A record 50 percent of the UK's electricity was generated from renewables and other low carbon energy sources in the third quarter of 2016. That's up from 45.3 percent the year prior, a milestone fuelled by a sizeable increase in wind, solar and nuclear energy. A neat quarter came from renewables, including hydroelectric, while the other 25 percent was sourced from nuclear reactors. According to the UK government, the growth in green energy can be attributed, at least in part, to "improved weather conditions" across the UK, including higher wind speeds, increased rainfall and longer stretches of sunlight (though I don't remember that last one happening).

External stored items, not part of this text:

(** * Snakemake task provider: task discovery and its cache

    A shallow embedding of [src/extension.ts].  The extension registers a
    task provider with the editor; when asked for tasks it runs
    [snakemake --list] in the workspace root and turns every non-empty output
    line into a task.  The promise of that discovery is kept in a closure
    variable until the watched [Snakefile] changes, is created or is deleted.

    The embedding has four layers:
    - JavaScript strings: truthiness, [indexOf], [split] on [/\r{0,1}\n/];
    - the values the extension builds (tasks, settled promises of [exec]);
    - [async] code as a tree of host calls ([Prog]), run up to its next
      [await] by [runSync];
    - the extension's variables and the host's callbacks as events on a
      [World]. *)

From Stdlib Require Import ZArith String Ascii List Lia Bool.
From stdpp Require Import base option list strings.

(** ** JavaScript strings *)

Module JsString.

Definition LF : ascii := "010"%char.
Definition CR : ascii := "013"%char.

(** [ToBoolean] of a string: only the empty string is falsy. *)
Definition truthy (s : string) : bool :=
  match s with
  | EmptyString => false
  | String _ _ => true
  end.

(** [!x] for [x : string | undefined]. *)
Definition falsy (x : option string) : bool :=
  match x with
  | None => true
  | Some s => negb (truthy s)
  end.

(** [s.indexOf(pat)]: the least index at which [pat] occurs in [s], [-1]
    when there is none. *)
Fixpoint indexOfFrom (k : Z) (s pat : string) : Z :=
  if String.prefix pat s then k
  else match s with
       | EmptyString => (-1)%Z
       | String _ rest => indexOfFrom (k + 1) rest pat
       end.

The rise in green energy production was mirrored by a drop off in coal production, as the UK government seeks to abandon the source entirely by 2025. Longannet power station, located in Scotland's Fife county, closed in March. Ferrybridge C power station, based in West Yorkshire, shut down a few days later after 50 years of operation. Only nine coal-fired power stations are now generating electricity. The shift is important if the UK is to meet its 2020 renewable energy targets. Ministers on the Energy and Climate Change Committee (ECC) warned the government in September that it's likely to miss its goal "without major policy improvements."

There are fears that the solar surge will soon dry up, too. The government slashed its payback scheme for feeding electricity back into the grid by 65 percent in late 2015 (the original plan was to cut it by 87 percent). The move "shattered" confidence in the sector and triggered a wave of job losses, according to Greenpeace. Solar advocates are now criticising a proposed tax change for commercial rooftop solar installations. It would affect hospitals, schools and small businesses, increasing their taxes by six or eight times. "In some cases, it would actually send installations into negative returns," Paul Barwell, CEO of the Solar Trade Association said.

Still, the UK seems to be moving in the right direction. An offshore kite farm (yes, kites) is being planned for Scotland, capable of generating "several hundred megawatts" by 2025. Two of the world's largest offshore wind farms, near Cumbria and Grimsby, are also in the works. Should they go ahead, Britain's dependency on fossil fuels will fall even further.